Дорога на нефтебазу была ему знакома до последней выбоины. Он редко ездил сюда в темноте, но сегодня другого выхода не было. Фары выхватывали из мрака скелеты покинутых домов, и он невольно прибавил газу, чувствуя, как спину леденит знакомое ощущение – сзади будто кто-то наблюдает. Глупость, конечно. Просто нервы.

Нефтебаза возникла впереди внезапно – огромные ржавые цистерны, похожие на спящих исполинских многоножек. Он заглушил двигатель, и тишина навалилась на уши, став почти осязаемой. С минуту он сидел неподвижно, вслушиваясь в ночь. Ничего. Только ветер свистел в дырявой обшивке.

Работа была отработана до автоматизма. Из кузова он достал канистры. Крадучись, словно боясь разбудить сами цистерны, он подобрался к заветному сливу. Руки сами помнили каждое движение. Щелчок откручиваемого вентиля, глухой звук, когда шланг упирался в дно… и наконец – долгожданное бульканье. Темная, пахнущая временем и химией жидкость потекла в первую канистру.

Каждый раз, вставляя шланг в нижний слив, он замирал, слушая, не изменился ли звук, не прерывается ли струя. И каждый раз оттуда текла густая, горьковато пахнущая жидкость – эликсир, продлевающий его одиночество еще на несколько недель. Он мысленно молился, чтобы этого запаса хватило надолго. Ведь бензин из машин и заправок давно расслоился, превратившись в мутную отраву.

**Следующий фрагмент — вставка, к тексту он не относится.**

(** * Fireflies meeting analyzer

    A shallow embedding of the transcript model and the host/lead attribution
    ([fireflies_client.py]), of the response ingestion and aggregation
    ([ai_analyzer.py]) and of the Markdown export ([exporter.py]), with the
    properties the specification states about them. *)

From Stdlib Require Import ZArith NArith String Ascii SpecFloat DecimalString.
From stdpp Require Import base option list gmap sorting.

(** ** Python values *)

(** A Python [str] is a sequence of Unicode code points. *)
Abbreviation str := (list N).

(** ASCII literals of the source, as code points. *)
Definition u (s : string) : str := map N_of_ascii (list_ascii_of_string s).
Arguments u s%_string : simpl never.

(** [str.lower()].  Exact on code points below U+0100 (Basic Latin and
    Latin-1 Supplement: A-Z, and U+00C0-U+00DE without the multiplication
    sign, move up by 32); code points from U+0100 on are left as they are,
    so texts in other scripts are outside what this function models. *)
Definition lower_cp (c : N) : N :=
  if ((65 <=? c) && (c <=? 90) ||
      (192 <=? c) && (c <=? 222) && negb (c =? 215))%N
  then (c + 32)%N else c.

Definition lower (s : str) : str := map lower_cp s.

(** [p in s] for two strings: [p] occurs in [s] as a contiguous run. *)
Fixpoint starts_with (p s : str) : bool :=
  match p, s with
  | [], _ => true
  | _ :: _, [] => false
  | a :: p', b :: s' => (a =? b)%N && starts_with p' s'
  end.

Fixpoint str_in (p s : str) : bool :=
  starts_with p s || match s with [] => false | _ :: s' => str_in p s' end.

(** The values [json.loads] can return: [None], [bool], [int], [float]
    (binary64), [str], [list], and [dict] with [str] keys in insertion
    order. *)
#[warnings="-register-all"]
Inductive pyval :=
| PNone
| PBool (b : bool)
| PInt (z : Z)
| PFloat (f : spec_float)
| PStr (s : str)
| PList (l : list pyval)
| PDict (d : list (str * pyval)).

(** Truth value of a decoded value ([if v:], [v or w]). *)
Definition truthy (v : pyval) : bool :=
  match v with
  | PNone => false
  | PBool b => b
  | PInt z => negb (z =? 0)%Z
  | PFloat (S754_zero _) => false
  | PFloat _ => true
  | PStr s => negb (bool_decide (s = []))
  | PList l => negb (bool_decide (length l = 0))
  | PDict d => negb (bool_decide (length d = 0))
  end.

А здесь, в этих древних цистернах, он все еще был жив. Это была его кровь, его единственная нить, связывающая с миром, который когда-то двигался.

Наполнив пятую, последнюю канистру, он с облегчением выдохнул. Запас продлен. Теперь нужно было залить бензин в бак. Процесс был медленным – воронка, мерное журчание, едкий запах, въедающийся в одежду. Закончив, он забросил несколько пустыхканистр в кузов, где они глухо зазвенели о металлический пол. Остальные, наполненные канистры аккуратно положил рядом.

Путь домой лежал через мертвый город. На этот раз он ехал не спеша, не включая фар, ориентируясь по смутным силуэтам зданий на фоне чуть более светлого неба.

Выезжая из города Андрей плавно нажал на газ. Пикап беззвучно прибавил скоростьи растворился в ночи, унося его прочь – к его крепости, к его рутине, к его вечному диалогу с пустотой.

Обратная дорога слилась в одно непрерывное полотно усталости. Те же два часа, что и утром, но теперь они тянулись, как смола. Сознание затуманивалось, и ему приходилось с усилием вглядываться в дорогу, то и дело отгоняя от себя навязчивые образы. Эта поездка забрала у него последние силы.

Когда впереди, наконец, показался знакомый поворот на его улицу, он не ощутил ничего, кроме тяжелой, безрадостной пустоты. Дом был не спасением, а лишь следующим пунктом в бесконечном маршруте выживания.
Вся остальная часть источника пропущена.